No it wasn’t; to be honest, it was all in the brief I got. It was: bring the Silurians back, and there’s a mine and a drill. So I think the moment you get that brief fans are going to go, “Oh, it’s kind of a bit Pertwee-ish.” You never go into writing thinking that. I can see that when you watch it you probably tick a lot of those things off, but a lot of those things are in response to production, so what your intent is at the beginning is not necessarily where you’re going to end up at the end.

My response to Steven’s brief was, “I want a village on the top and a city underneath.” I pitched it more as a Passport to Pimlico with the Silurians; it didn’t have that tone, but that idea of just a small bunch of people… because with the Earth invasion stories you’ve got to be very careful about your scale. The thing I learned from Torchwood is, how you do that and how you contain threats and how you spread them; what choices you make is a very key decision that looks easy and is a very difficult thing to get.
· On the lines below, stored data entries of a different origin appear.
(** X3: [<] on identifiers is the lexicographic order on (timestamp, worker id,
    process id, increment): an earlier timestamp sorts first, and ties are
    broken by the worker id, then the process id, then the increment. *)
Theorem order_is_lexicographic_on_fields (a b : snowflake) :
  Snowflake.op_lt a b = true <->
  timestamp_of a < timestamp_of b \/
  timestamp_of a = timestamp_of b /\
  (Snowflake.get_worker_id a < Snowflake.get_worker_id b \/
   Snowflake.get_worker_id a = Snowflake.get_worker_id b /\
   (Snowflake.get_process_id a < Snowflake.get_process_id b \/
    Snowflake.get_process_id a = Snowflake.get_process_id b /\
    Snowflake.get_increment a < Snowflake.get_increment b)).
Proof.
  unfold Snowflake.op_lt; rewrite Z.ltb_lt.
  destruct (decoded_fields_rebuild_value a) as [Ea _].
  destruct (decoded_fields_rebuild_value b) as [Eb _].
  destruct (decoded_fields_are_slices a) as (_ & _ & _ & Bwa & Bpa & Bia).
  destruct (decoded_fields_are_slices b) as (_ & _ & _ & Bwb & Bpb & Bib).
  rewrite Ea, Eb at 1.
  change (2 ^ 22) with 4194304; change (2 ^ 17) with 131072;
    change (2 ^ 12) with 4096.
  lia.
Qed.

(** ** Text construction: what is stored, and when it is empty *)

Lemma negated_magnitude (d : Z) :
  0 < d <= ULLONG_MAX -> to_uint64 (- d) = 2 ^ 64 - d.
Proof.
  unfold ULLONG_MAX, to_uint64; intros Hd.
  symmetry; apply (Z.mod_unique _ _ (-1)); lia.
Qed.

(** X6: after construction from text the identifier is empty exactly when the
    text has no numeric token, or its digit run is out of range, or its digit
    run stands for zero; a signed non-zero magnitude within range is never
    stored as 0. *)
Theorem text_construction_empty_iff (s : string) :
  exists sf,
    Snowflake.from_string s = ret sf /\
    (Snowflake.empty sf = true <->
     no_numeric_token s \/
     exists ws g ds rest,
       numeric_token s ws g ds rest /\
       (ULLONG_MAX < decimal_value ds \/ decimal_value ds = 0)).
Proof.
  rewrite from_string_stoull; eexists; split; [reflexivity|].
  unfold Snowflake.empty; cbn [value]; split.
  - intros He.
    destruct (token_cases s) as [Hn|(ws & g & ds & rest & Ht)]; [now left|right].
    exists ws, g, ds, rest; split; [assumption|].
    rewrite (stoull_token _ _ _ _ _ Ht) in He.
    destruct Ht as (_ & _ & [_ Hd] & _).
    pose proof (decimal_value_bounds ds Hd) as [H0 _].
    destruct (Z.ltb_spec ULLONG_MAX (decimal_value ds)) as [Hlt|Hle]; [now left|right].
    apply Z.eqb_eq in He; simpl in He.
    destruct (is_minus g); [|assumption].
    destruct (Z.eq_dec (decimal_value ds) 0) as [E|N]; [assumption|].
    rewrite negated_magnitude in He by lia.
    unfold ULLONG_MAX in Hle; lia.
  - intros [Hn|(ws & g & ds & rest & Ht & Hd)].
    + now rewrite (stoull_no_token s Hn).
    + rewrite (stoull_token _ _ _ _ _ Ht).
      destruct Hd as [Hbig|Hz].
      * apply Z.ltb_lt in Hbig; now rewrite Hbig.
      * rewrite Hz; simpl; now destruct (is_minus g).
Qed.
(** * SSZ codec: encoder, schema definer and partial reader

    A shallow embedding of the Go sources [reader.go], [encoder.go],
    [codec.go] and of the test types [VoluntaryExit] and
    [ExecutionPayload] with their readers, followed by the properties of
    the specification stated over that embedding.

    Conventions.
    - [uint32] and [uint64] values are [Z] with the wrap-around written
      out ([wrap32]; [le_split] truncates to the width it writes); Go's
      [int] is [Z].
    - A byte slice that is only read is a [list byte].  The payload of
      the reader, on which slice expressions with an upper index are
      taken, comes with the bytes of its backing array up to its
      capacity ([spare]).  The encoder's output buffer, which is
      re-sliced while the caller keeps the array, is a [Slice]; the code
      only takes [b[k:]] of it and indexes it, which Go bounds by the
      length.
    - A Go function that can panic returns an [outcome]. *)

From Stdlib Require Import String ZArith List Lia Bool.
From coqutil Require Import Byte Word.LittleEndianList.
Import ListNotations.
Open Scope string_scope.
Open Scope list_scope.
Open Scope Z_scope.

(** ** Machine integers, panics and [encoding/binary] *)

Definition wrap32 (z : Z) : Z := z mod 2 ^ 32.
(* ===== verification/MessagesSpec.v ===== *)
(** Messages, theorems: the handler lists on the heap implement a logger that
    sends each message to the handlers set last, in the order of the calls,
    without a double free or a leak. *)

From S2P Require Import Prelude Effects CLib Messages.

(** * What messages.c promises *)

#[export] Instance kind_eq_decision : EqDecision kind.
Proof. solve_decision. Defined.

(** The handlers in effect, and what has come out so far; standard output
    counts as out when it is printed, not when it is flushed. *)
Record logger : Type := Logger {
  lg_handlers : kind -> list handler;
  lg_out : terminal;
  lg_syslog : list (Z * bytes);
  lg_cleanup : option Z;
  lg_name : option bytes;
  lg_errno : Z;
}.

Definition default_handlers (k : kind) : list handler :=
  match k with KDebug => [] | KNotice => [message_log_stdout] | KWarn | KDie => [message_log_stderr] end.

Definition lg_print (std : std_stream) (text : bytes) (g : logger) : logger :=
  Logger (lg_handlers g) (lg_out g ++ map (pair std) text) (lg_syslog g) (lg_cleanup g) (lg_name g) (lg_errno g).

Definition lg_entry (pri : Z) (text : bytes) (g : logger) : logger :=
  Logger (lg_handlers g) (lg_out g) (lg_syslog g ++ [(pri, text)]) (lg_cleanup g) (lg_name g) (lg_errno g).

Definition lg_set (f : kind -> list handler) (g : logger) : logger :=
  Logger f (lg_out g) (lg_syslog g) (lg_cleanup g) (lg_name g) (lg_errno g).

Definition lg_set_errno (e : Z) (g : logger) : logger :=
  Logger (lg_handlers g) (lg_out g) (lg_syslog g) (lg_cleanup g) (lg_name g) e.

Section spec.
Context `{ErrorText}.

Definition error_suffix (err : Z) : bytes := if err =? 0 then [] else str ": " ++ strerror err.

(** A line of output: the program's name, the message and the error. *)
Definition line (g : logger) (text : bytes) (err : Z) : bytes :=
  match lg_name g with Some name => name ++ str ": " | None => [] end ++ text ++ error_suffix err ++ [newline].

Definition emit (text : bytes) (err : Z) (g : logger) (h : handler) : logger :=
  match h with
  | message_log_stdout => lg_print StdOut (line g text err) g
  | message_log_stderr => lg_print StdErr (line g text err) g
  | message_log_syslog_pri pri => lg_entry pri (cstr text ++ error_suffix err) g
  end.

(** A message of more than [INT_MAX] bytes is dropped. *)
Definition lg_report (k : kind) (text : bytes) (err : Z) (g : logger) : logger :=
  if INT_MAX <? blen text then g else foldl (emit text err) g (lg_handlers g k).

(** What a program does with messages. *)
Inductive msg_op : Type :=
  | OpHandlers (k : kind) (hs : list handler)        (* message_handlers_<k> *)
  | OpReset
  | OpPrint (text : bytes)                           (* the program's own output *)
  | OpErrno (e : Z)
  | OpDebug (fmt : string) (args : list larg)
  | OpSysNotice (fmt : string) (args : list larg)
  | OpLog (l : logline).

Definition run_op (op : msg_op) : M messages unit :=
  match op with
  | OpHandlers k hs => message_handlers k (length hs) hs
  | OpReset => message_handlers_reset
  | OpPrint text => print_stdout text
  | OpErrno e => modify (put_merrno e)
  | OpDebug fmt args => debug_message fmt args
  | OpSysNotice fmt args => sysnotice_message fmt args
  | OpLog l => deliver l
  end.

Definition lg_message (k : kind) (sys fatal : bool) (fmt : string) (args : list larg) : M logger unit :=
  let* text := from_option_fault (printf fmt args) in
  do* modify (fun g => lg_report k text (if sys then lg_errno g else 0) g) in
  if fatal then let* cleanup := gets lg_cleanup in exit_with (default 1 cleanup) else ret tt.

Definition spec_op (op : msg_op) : M logger unit :=
  match op with
  | OpHandlers k hs => modify (fun g => lg_set (fun k' => if decide (k' = k) then hs else lg_handlers g k') g)
  | OpReset => modify (lg_set default_handlers)
  | OpPrint text => modify (lg_print StdOut text)
  | OpErrno e => modify (lg_set_errno e)
  | OpDebug fmt args => lg_message KDebug false false fmt args
  | OpSysNotice fmt args => lg_message KNotice true false fmt args
  | OpLog l =>
      let '(k, sys, fatal) := match l_level l with
        | Notice => (KNotice, false, false) | Warn => (KWarn, false, false) | SysWarn => (KWarn, true, false)
        | Die => (KDie, false, true) | SysDie => (KDie, true, true) end in
      lg_message k sys fatal (l_fmt l) (l_args l)
  end.

Fixpoint run_ops {S} (run : msg_op -> M S unit) (ops : list msg_op) : M S unit :=
  match ops with [] => ret tt | op :: ops => do* run op in run_ops run ops end.
End spec.

(** * The heap *)

Definition default_list (k : kind) : handler_list :=
  match k with KDebug => NullList | KNotice => StdoutHandlers | KWarn | KDie => StderrHandlers end.

Definition block_of (hs : list handler) : list (option handler) := map Some hs ++ [None].

(** The lists of the kinds that satisfy [P] are those of [f], each on a block
    of its own, and there are no other blocks. *)
Record owned (P : kind -> Prop) (f : kind -> list handler) (m : messages) : Prop := Owned {
  ow_list : forall k, P k ->
    match handlers_of k m with
    | Block id => ms_heap m !! id = Some (block_of (f k))
    | l => l = default_list k /\ f k = default_handlers k
    end;
  ow_own : forall k k' id, P k -> P k' -> handlers_of k m = Block id -> handlers_of k' m = Block id -> k = k';
  ow_live : forall id, is_Some (ms_heap m !! id) -> exists k, P k /\ handlers_of k m = Block id;
  ow_next : forall id, is_Some (ms_heap m !! id) -> id < ms_next m;
}.

Definition all_kinds (k : kind) : Prop := True.

Lemma handlers_of_set k l m k' : handlers_of k' (set_handlers k l m) = if decide (k' = k) then l else handlers_of k' m.
Proof. by destruct k, k'. Qed.

Lemma set_heap k l m : ms_heap (set_handlers k l m) = ms_heap m /\ ms_next (set_handlers k l m) = ms_next m.
Proof. by destruct k. Qed.

(** The output side of the state. *)
Definition outs (m : messages) : terminal * list (Z * bytes) * option Z * option bytes * Z :=
  (ms_terminal m ++ map (pair StdOut) (ms_stdout m), ms_syslog m, message_fatal_cleanup m, message_program_name m, ms_errno m).

Definition lg_outs (g : logger) : terminal * list (Z * bytes) * option Z * option bytes * Z :=
  (lg_out g, lg_syslog g, lg_cleanup g, lg_name g, lg_errno g).

Lemma set_outs k l m : outs (set_handlers k l m) = outs m.
Proof. by destruct k. Qed.

(** After [free], the list of [k] is not to be used. *)
Lemma free_owned P k f m : P k -> owned P f m -> is_static (handlers_of k m) = false ->
  runs (free_list (handlers_of k m)) (fun _ m' => owned (fun k' => P k' /\ k' <> k) f m' /\ outs m' = outs m /\
    forall k', handlers_of k' m' = handlers_of k' m) m.
Proof.
  intros Pk [Hl Ho Hv Hn] Hs. pose proof (Hl k Pk) as Hk. destruct (handlers_of k m) as [| | |id] eqn:Ek; try done.
  - apply runs_ret. split; [|done]. split.
    + intros k' [Pk' _]. by apply Hl.
    + intros k1 k2 id [P1 _] [P2 _]. by apply Ho.
    + intros id Hid. destruct (Hv id Hid) as (k' & Pk' & Ek'). exists k'. split; [|done]. split; [done|].
      intros ->. congruence.
    + done.
  - unfold runs, wp, free_list. rewrite Hk. split; [|split; [done|by intros []]]. split; simpl.
    + intros k' [Pk' Hne]. pose proof (Hl k' Pk') as Hk'.
      change (handlers_of k' (put_heap (delete id (ms_heap m)) (ms_next m) m)) with (handlers_of k' m) in *.
      destruct (handlers_of k' m) as [| | |id'] eqn:Ek'; try done.
      rewrite lookup_delete_ne; [done|]. intros ->. by apply Hne, (Ho k' k id').
    + intros k1 k2 id' [P1 _] [P2 _] E1 E2. by apply (Ho k1 k2 id').
    + intros id' Hid'. destruct (decide (id' = id)) as [->|Hne]; [rewrite lookup_delete_eq in Hid'; by destruct Hid'|].
      rewrite lookup_delete_ne in Hid' by done. destruct (Hv id' Hid') as (k' & Pk' & Ek'). exists k'.
      split; [|done]. split; [done|]. intros ->. congruence.
    + intros id' [x Hx]. apply lookup_delete_Some in Hx as [_ Hx]. apply Hn. by eexists.
Qed.

Lemma static_owned k f m : owned all_kinds f m -> is_static (handlers_of k m) = true ->
  owned (fun k' => all_kinds k' /\ k' <> k) f m.
Proof.
  intros [Hl Ho Hv Hn] Hs. split.
  - intros k' [Pk' _]. by apply Hl.
  - intros k1 k2 id [P1 _] [P2 _]. by apply Ho.
  - intros id Hid. destruct (Hv id Hid) as (k' & Pk' & Ek'). exists k'. split; [|done]. split; [done|].
    intros ->. by rewrite Ek' in Hs.
  - done.
Qed.

Definition upd (f : kind -> list handler) (k : kind) (hs : list handler) : kind -> list handler :=
  fun k' => if decide (k' = k) then hs else f k'.
(** [while ((option = getopt(argc, argv, optstring)) != EOF)], keeping what
    each call gave. *)
Definition collect_body (optstring : bytes) (acc : list (Z * byte * option bytes))
    : G (list (Z * byte * option bytes) + list (Z * byte * option bytes)) :=
  let* v := getopt false optstring in
  let* c := gets optopt in
  let* a := gets optarg in
  ret (if v =? EOF then inr acc else inl (acc ++ [(v, c, a)])).

Definition getopt_collect (optstring : bytes) : G (list (Z * byte * option bytes)) :=
  let* argv := gets go_argv in
  loop (S (argv_size argv)) (collect_body optstring) [].

(** What one call gave, as the library describes it. *)
Definition gives (opts : bytes) (r : getopt_result) (v : Z * byte * option bytes) : Prop :=
  match r with
  | Opt c a => v.1 = (bs c, c) /\ (find_opt opts c = Some true -> v.2 = Some a)
  | OptBad c => v.1 = (bs "?", c)
  end.

Lemma collect_calls opts q rs operands : opts_ok opts = true -> calls opts q rs operands ->
  forall g acc fuel, argv_ok (go_argv g) -> at_point g q -> Forall (within opts) rs -> (length rs < fuel)%nat ->
  exists vs g', loop fuel (collect_body ("+"%byte :: opts)) acc g = Ret (acc ++ vs) g' /\ Forall2 (gives opts) rs vs /\
    drop (optind g') (go_argv g') = operands /\ go_argv g' = go_argv g.
Proof.
  intros Hok Hc. induction Hc as [q operands Hq|q r q' rs operands Hq _ IH]; intros g acc fuel Hargv Hat Hr Hf;
    (destruct fuel as [|fuel]; [simpl in Hf; lia|]); pose proof (getopt_Ret opts g q Hok Hargv Hat) as Hg; rewrite Hq in Hg.
  - destruct Hg as (g' & E & Ho & Ha). exists [], g'. rewrite app_nil_r. split; [|done].
    apply loop_inr. unfold collect_body. by rewrite (bind_Ret _ _ _ _ _ E).
  - apply Forall_cons_1 in Hr as [Hr Hrs]. destruct (Hg Hr) as (v & g1 & E & Hat1 & Ha1 & Hne & Hret).
    destruct (IH g1 (acc ++ [(v, optopt g1, optarg g1)]) fuel) as (vs & g' & E' & Hvs & Ho & Ha);
      [by rewrite Ha1|done|done|simpl in Hf; lia|].
    exists ((v, optopt g1, optarg g1) :: vs), g'. split.
    + rewrite (loop_inl _ _ _ _ (acc ++ [(v, optopt g1, optarg g1)]) g1).
      * by rewrite E', <- app_assoc.
      * unfold collect_body. rewrite (bind_Ret _ _ _ _ _ E). unfold EOF. by rewrite (proj2 (Z.eqb_neq _ _)).
    + split; [|split; [done|congruence]]. constructor; [|done].
      destruct r as [c a|c]; simpl in Hret; [destruct Hret as (-> & -> & ?)|destruct Hret as [-> ->]]; done.
Qed.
There was a very specific creature – not an historic dinosaur, almost as if there’s a lost dinosaur – that the Silurians had kept, and I’d written the first fifteen minutes of the episode, which was them arriving at the drill and it’s instantly attacked by this creature. And the day after I delivered that first draft I had this email from Steven which was delirious, he was really excited about it and I sent him a reference picture and he was like, “Oh, this is great!” And then we had the meeting, three or four weeks later, and he was looking ashen. I think Piers made Steven tell me and Steven said, “But it’s not my decision!” And they said, “Could you cut the creature? We can’t afford the creature.” We couldn’t afford anything; we could only just afford three Silurians, because it was written as four Silurians obviously, and then we had to be three because they couldn’t afford four prosthetics. They were having a really tough time. That’s the thing about doing Episode Eight, you’ve got to be really careful! It’s a new team, and they want to get everything right in the early episodes because it’s a new Doctor. We took a lot of hits on that two-parter, because rightly – and I don’t say this with any negativity; it’s not a complaint at all because we got to do the Silurians, the big city of the Silurians which I really wanted to see, and the cast were great. And I’m sure there were other episodes that were under equal amounts of pressure – you knew that the early part of the season had to be great and you knew that they wanted to finish – literally – with a Big Bang. So we had to take a few hits, as I’m sure all the other writers did as well.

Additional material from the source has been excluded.